**Exercise directions:** Please return, with no alterations, the lines below from the very first through the one that contains "file-meta helpers and".

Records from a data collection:
--------
(** * The SIFT command line driver (src/sift-driver.c)

    A shallow embedding of [save_gss] and [main] of the driver, and the
    properties of the driver that its specification states.

    The driver is a sequential C program whose interesting behaviour is the
    order and the guards of its calls into the C library, the PGM codec, the
    file-meta helpers and the SIFT filter.  The embedding therefore threads an
    explicit program state (the variables of [main]) together with a trace of
    the calls performed; the results of the calls that the driver cannot
    compute itself (does [fopen] succeed, what does the filter detect) are read
    from an environment record. *)

From Stdlib Require Import ZArith List String Ascii Bool Lia Floats DecimalString.
Import ListNotations.

Local Open Scope string_scope.
Local Open Scope Z_scope.
Local Open Scope list_scope.

Infix "+++" := String.append (at level 60, right associativity).

(** ** Constants of the library headers

    [vl/generic.h] and [generic-driver.h] are not among the sources: the error
    codes, the protocol tag and the size of the [name] buffer of a
    [VlFileMeta] are taken as parameters.  The driver itself relies on
    [VL_ERR_OK] being zero ([while (!err)], [if (err)]) and on the other codes
    being errors, i.e. non-zero. *)

Record vl_headers := {
  VL_ERR_OK       : Z ;
  VL_ERR_OVERFLOW : Z ;
  VL_ERR_ALLOC    : Z ;
  VL_ERR_BAD_ARG  : Z ;
  VL_ERR_IO       : Z ;
  VL_ERR_EOF      : Z ;
  VL_PROT_ASCII   : Z ;
  name_size       : Z ;
  err_ok_zero     : VL_ERR_OK = 0 ;
  err_overflow_nz : VL_ERR_OVERFLOW <> 0 ;
  err_alloc_nz    : VL_ERR_ALLOC <> 0 ;
  err_bad_arg_nz  : VL_ERR_BAD_ARG <> 0 ;
  err_io_nz       : VL_ERR_IO <> 0 ;
  err_eof_nz      : VL_ERR_EOF <> 0
}.

(** ** Output sinks: [VlFileMeta] *)

(** The five file-meta variables of [main]. *)
Inductive sink_id := Frm | Dsc | Met | Gss | Ifr.

Definition sink_id_eqb (a b : sink_id) : bool :=
  match a, b with
  | Frm, Frm | Dsc, Dsc | Met, Met | Gss, Gss | Ifr, Ifr => true
  | _, _ => false
  end.

(** [VlFileMeta], in the field order of the initialisers of [main].  The
    [FILE *] in [file] is [None] when it is the null pointer, and otherwise
    the open stream, identified by the path it was opened on. *)
Record VlFileMeta := mkFileMeta {
  active   : bool ;
  pattern  : string ;
  protocol : Z ;
  name     : string ;
  file     : option string
}.

Definition set_name (fm : VlFileMeta) (n : string) : VlFileMeta :=
  mkFileMeta (active fm) (pattern fm) (protocol fm) n (file fm).

Definition set_file (fm : VlFileMeta) (f : option string) : VlFileMeta :=
  mkFileMeta (active fm) (pattern fm) (protocol fm) (name fm) f.

Record VlPgmImage := mkPgm {
  width     : Z ;
  height    : Z ;
  max_value : Z ;
  is_raw    : Z
}.

(** ** String helpers *)

(** The length of a string, as the [int] that the C code holds. *)
Definition strlen (s : string) : Z := Z.of_nat (String.length s).

(** [snprintf (dst, n, "%s", s)] keeps at most [n - 1] characters. *)
Definition truncate (n : Z) (s : string) : string := substring 0 (Z.to_nat (n - 1)) s.

Arguments truncate : simpl never.

Fixpoint zeros (n : nat) : string :=
  match n with
  | O => ""
  | S k => String "0" (zeros k)
  end.

(** The conversion [%0<w>d] of printf: sign first, then zeros up to the
    minimum field width [w], then the decimal digits. *)
Definition fmt_0d (w : nat) (z : Z) : string :=
  let digits := NilZero.string_of_uint (N.to_uint (Z.abs_N z)) in
  let sign := if z <? 0 then "-" else "" in
  sign +++ zeros (w - String.length sign - String.length digits) +++ digits.

(** The text of [snprintf (..., "_%02d_%03d", o, s)] before truncation. *)
Definition gss_suffix (o s : Z) : string :=
  "_" +++ fmt_0d 2 o +++ "_" +++ fmt_0d 3 s.

(** Modelled from the spec: [vl_string_replace_wildcard] of vl/stringop.c is
    not among the sources; the candidate path is the pattern with the
    base-name placeholder ['%'] replaced by the base name. *)
Fixpoint vl_string_replace_wildcard (pat repl : string) : string :=
  match pat with
  | EmptyString => EmptyString
  | String c rest =>
      if Ascii.eqb c "%" then repl +++ vl_string_replace_wildcard rest repl
      else String c (vl_string_replace_wildcard rest repl)
  end.

(** Modelled from the spec: the typedef of [vl_sift_pix] is in vl/sift.h,
    which is not among the sources; the samples of the filter and the fields
    of a keypoint are floats.  A C [float] is held by the [double] it
    promotes to. *)
Definition vl_sift_pix : Type := float.

(** ** Trace of the calls performed *)

Inductive arg :=
| AInt (z : Z)
| AStr (s : string)
| ADbl (d : float).

(** The stream of an [fprintf]: [File id f] is the expression [id.file] of
    the source, [f] being its value. *)
Inductive stream :=
| Stdout
| Stderr
| File (id : sink_id) (f : option string).

Inductive buf := Data | Fdata | GssBuffer.
(** * LyShine IDraw2d.h: the 2D drawing interface and its scoped helper

    A shallow embedding of [Gems/LyShine/Code/Include/LyShine/IDraw2d.h]:
    the option records of [IDraw2d], the abstract engine interface, the
    [Draw2dHelper] wrapper (constructor, destructor, forwarding draw calls,
    setters) and the two static coordinate utilities [Align] and [RoundXY].

    Coordinates are C++ [float]s.  They are modelled as IEEE-754 binary32
    values over the parametric specification of [Corelib.Floats.SpecFloat]
    (precision 24, maximal exponent 128), so rounding, signed zeros,
    infinities and NaN behave as they do in the compiled code. *)

From stdpp Require Import base option gmap.
From Stdlib Require Import ZArith Lia Bool String.
From Stdlib Require Import Floats.SpecFloat.

Local Open Scope Z_scope.

(** ** Binary32 arithmetic *)

Module F32.

Definition prec : Z := 24.
Definition emax : Z := 128.

(** A C++ [float]. *)
Definition float32 : Type := spec_float.

Definition valid (x : float32) : bool := valid_binary prec emax x.

Definition add (x y : float32) : float32 := SFadd prec emax x y.
Definition sub (x y : float32) : float32 := SFsub prec emax x y.
Definition mul (x y : float32) : float32 := SFmul prec emax x y.
Definition div (x y : float32) : float32 := SFdiv prec emax x y.
Definition opp (x : float32) : float32 := SFopp x.

(** The comparison [==] of two floats: NaN differs from everything,
    the two zeros are equal. *)
Definition eqb (x y : float32) : bool := SFeqb x y.

(** Conversion of an integer constant, rounded to nearest-even. *)
Definition of_Z (n : Z) : float32 := binary_normalize prec emax n 0 false.
(** * Email classification pipeline: a shallow embedding of
    [email_classifier_template.py] and the properties of its orchestrator.

    Strings are [string]s whose characters stand for the code points below
    256 of a Python [str]; every literal of the program is plain ASCII.  An
    email is the dict of the sample dataset, with its five string-valued
    keys, kept as a record.  The language-model client is a parameter: a
    state transformer that answers a chat-completion request with a
    completion or by raising an instance of [Exception].  Everything the
    program does to the outside (requests to the provider, log lines, calls
    of the mock services, printing) is recorded as a list of events. *)

From Stdlib Require Import String Ascii List Bool NArith Lia.
Import ListNotations.
Open Scope string_scope.

(** ** Python string methods used by the program *)

Module PyStr.

Definition code (c : ascii) : N := N_of_ascii c.

(** [str.isspace] on one character, for code points below 256:
    U+0009..U+000D, U+001C..U+001F, U+0020, U+0085 and U+00A0. *)
Definition isspace (c : ascii) : bool :=
  let n := code c in
  ((9 <=? n) && (n <=? 13) || (28 <=? n) && (n <=? 32)
   || (n =? 133) || (n =? 160))%N.

(** [str.lower] on one character, for code points below 256: A..Z and
    U+00C0..U+00DE except the multiplication sign U+00D7 move up by 32. *)
Definition lower_char (c : ascii) : ascii :=
  let n := code c in
  if ((65 <=? n) && (n <=? 90)
      || (192 <=? n) && (n <=? 222) && negb (n =? 215))%N
  then ascii_of_N (n + 32) else c.

Fixpoint lower (s : string) : string :=
  match s with
  | EmptyString => EmptyString
  | String c s' => String (lower_char c) (lower s')
  end.

Fixpoint lstrip (s : string) : string :=
  match s with
  | EmptyString => EmptyString
  | String c s' => if isspace c then lstrip s' else s
  end.

Fixpoint rstrip (s : string) : string :=
  match s with
  | EmptyString => EmptyString
  | String c s' =>
      match rstrip s' with
      | EmptyString => if isspace c then EmptyString else String c EmptyString
      | t => String c t
      end
  end.

(** [s.strip()] with no argument. *)
Definition strip (s : string) : string := rstrip (lstrip s).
--------
**Answer section:**
(** * The SIFT command line driver (src/sift-driver.c)

    A shallow embedding of [save_gss] and [main] of the driver, and the
    properties of the driver that its specification states.

    The driver is a sequential C program whose interesting behaviour is the
    order and the guards of its calls into the C library, the PGM codec, the
    file-meta helpers and the SIFT filter.  The embedding therefore threads an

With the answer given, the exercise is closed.